Preuves (1951–1970)Lire

Chaque fois qu’un homme ou une femme en vient à constater que sa vie personnelle n’a pas de sens, la liberté perd un de ses points d’appui, et la dictature s’avance aussitôt pour l’occuper.

Notice

La revue Preuves, que dirige le journaliste François Bondy, est inséparable du Congrès pour la liberté de la culture créé en 1950 afin de lutter contre les régimes totalitaires et les censures qu’ils imposent à la pensée et aux arts. Conformément au but du Congrès, la revue veut ainsi apporter « des preuves de l’oppression totalitaire, partout où elle agit au détriment de la culture ». Marquée par le contexte de guerre froide, Preuves est mue à ses débuts par la volonté de contrer la propagande stalinienne qui, depuis le Congrès de Wroclaw en 1948, mène des actions de séduction des intellectuels, artistes et scientifiques occidentaux. À côté de ce positionnement politique, la revue publie des études remarquables sur les arts et la littérature européenne et internationale, et grâce à de grandes signatures (Arthur Koestler, Raymond Aron, Hannah Arendt, Bertrand Russell, Ignazio Silone, Karl Jaspers, Czeslaw Milosz, Manès Sperber) s’impose comme la revue libérale de référence dans le paysage intellectuel français, en face des Temps modernes de Jean-Paul Sartre.

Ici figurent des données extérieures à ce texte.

(** * FVNavStokesPredictor_p: Rhie-Chow coefficients and face interpolation

    A shallow embedding of [src/src/kernels/FVNavStokesPredictor_p.C].
    Scalars ([Real], [ADReal]) are modelled as Stdlib reals [R]; the
    derivative part of [ADReal] is not modelled.  [VectorValue] and [Point]
    are three-component vectors.  The MOOSE framework services the kernel
    calls (functors, field accessors, the face loop of an element, the
    coordinate transform, the interpolation weights of the advected
    quantity) are fields of the record [Env]: they are inputs of the code,
    not part of this repository.  Debug-build [mooseAssert]s and
    [mooseError]s are modelled as [Err] results. *)

From Stdlib Require Import Reals Lra.
From stdpp Require Import base gmap list strings.

Local Open Scope R_scope.

(** ** Vectors ([VectorValue<ADReal>], [Point]) *)

Record vec := Vec { v0 : R; v1 : R; v2 : R }.

(** [v(i)]; [LIBMESH_DIM] is 3, indices past it read as 0. *)
Definition vget (v : vec) (i : nat) : R :=
  match i with
  | 0%nat => v0 v
  | 1%nat => v1 v
  | 2%nat => v2 v
  | _ => 0
  end.

(** [v(i) = r]; indices past [LIBMESH_DIM] leave the vector unchanged. *)
Definition vset (v : vec) (i : nat) (r : R) : vec :=
  match i with
  | 0%nat => Vec r (v1 v) (v2 v)
  | 1%nat => Vec (v0 v) r (v2 v)
  | 2%nat => Vec (v0 v) (v1 v) r
  | _ => v
  end.

Definition vzero : vec := Vec 0 0 0.
Definition vsub (a b : vec) : vec := Vec (v0 a - v0 b) (v1 a - v1 b) (v2 a - v2 b).
Definition vopp (a : vec) : vec := Vec (- v0 a) (- v1 a) (- v2 a).
(** [a * b] for two vectors is the dot product. *)
Definition vdot (a b : vec) : R := v0 a * v0 b + v1 a * v1 b + v2 a * v2 b.
Definition vnorm (a : vec) : R := sqrt (vdot a a).

(** [for (const auto i : make_range(dim)) v = body(v, i);] *)
Definition for_range (dim : nat) (body : vec -> nat -> vec) (v : vec) : vec :=
  fold_left body (seq 0 dim) v.

(** [for (i : make_range(dim)) coeff(i) += t(i);] *)
Definition add_each (dim : nat) (t : nat -> R) (coeff : vec) : vec :=
  for_range dim (fun c i => vset c i (vget c i + t i)) coeff.

(** ** Mesh data *)

Inductive InterpMethod := Average | Upwind | RhieChow.

(** A [FaceInfo]: the element on the side of the face that owns the info,
    the neighbour across it (a null pointer is [None]), geometry, and the
    ids of the boundaries the face lies on, in the ascending order of the
    [std::set] returned by [boundaryIDs()]. *)
Record FaceInfo := {
  fi_elem : nat;
  fi_neighbor : option nat;
  fi_elem_subdomain : Z;
  fi_neighbor_subdomain : Z;
  fi_normal : vec;
  fi_faceArea : R;
  fi_gC : R;
  fi_elemCentroid : vec;
  fi_neighborCentroid : vec;
  fi_faceCentroid : vec;
  fi_elemVolume : R;
  fi_neighborVolume : R;
  fi_boundaryIDs : list Z
}.

(** One call of the action functor by [Moose::FV::loopOverElemFaceInfo]:
    the neighbour element, the face, the surface vector, the coordinate
    factor and whether the visited element owns the face info. *)
Record FaceVisit := {
  fv_neighbor : option nat;
  fv_fi : FaceInfo;
  fv_surface_vector : vec;
  fv_coord : R;
  fv_elem_has_info : bool
}.

(** The framework services and solution-dependent accessors the kernel
    reads.  [onBoundary] is the kernel's (block-restriction aware) test;
    [elem_value c e], [boundary_face_value c fi] and
    [neighbor_value c n fi x] are [getElemValue], [getBoundaryFaceValue]
    and [getNeighborValue] of velocity component [c]; [elem_faces] is the
    face loop of an element; [vel_elem_face]/[vel_neighbor_face] are
    [_vel(elemFromFace())]/[_vel(neighborFromFace())]; [getCoordSystem]
    is [_subproblem.getCoordSystem] of a subdomain. *)
Record Env := {
  onBoundary : FaceInfo -> bool;
  mu_face : FaceInfo -> R;
  rho_face : FaceInfo -> R;
  elem_value : nat -> nat -> R;
  boundary_face_value : nat -> FaceInfo -> R;
  neighbor_value : nat -> option nat -> FaceInfo -> R -> R;
  interpCoeffs : InterpMethod -> FaceInfo -> bool -> vec -> R * R;
  elem_faces : nat -> list FaceVisit;
  vel_elem_face : FaceInfo -> vec;
  vel_neighbor_face : FaceInfo -> vec;
  adGradSln_p : FaceInfo -> vec;
  uncorrectedAdGradSln_p : FaceInfo -> vec;
  coordTransformFactor : Z -> vec -> R;
  getCoordSystem : Z -> nat;
  has_flux_bc : FaceInfo -> bool;
  has_dirichlet_bc : FaceInfo -> bool
}.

Présent dès la réunion fondatrice du Congrès pour la liberté de la culture à Berlin en juin 1950, Rougemont en devient le président du comité exécutif dès le mois de novembre, et le restera jusqu’en 1966. De la création de la revue en 1951 à 1970, il rédige plus d’une cinquantaine d’articles pour Preuves, dont de longs essais repris dans des ouvrages comme L’Aventure occidentale de l’homme ou Comme toi-même. De 1956 à 1960, il tient une chronique régulière, intitulée « Le point de vue de Ferney » (en référence à Ferney-Voltaire, près de Genève, où il s’installe après la guerre).

Bibliographie indicative

  • Nicolas Stenger, « The Difficult Emergence of an ‘Anti-Totalitarian’ Journal in Post-War France. Preuves and the Congress for Cultural Freedom », in Giles Scott-Smith and Charlotte Lerg (eds), Campaigning Culture and the Global Cold War. The Journals of the Congress for Cultural Freedom, London, Palgrave Macmillan, 2017, p. 91-106.
  • Pierre Grémion, « Preuves dans le Paris de guerre froide », Vingtième siècle. Revue d’histoire, Paris, n° 13, janvier-mars 1987, p. 63-81.
  • François Bondy, « Une revue française pas comme les autres », in Pierre Grémion (éd.), Preuves, une revue européenne à Paris, Paris, Julliard, 1989, p. 555-574.
  • François Bordes, « Preuves, revue marxienne ? », Cahiers du GRM, 17 décembre 2017.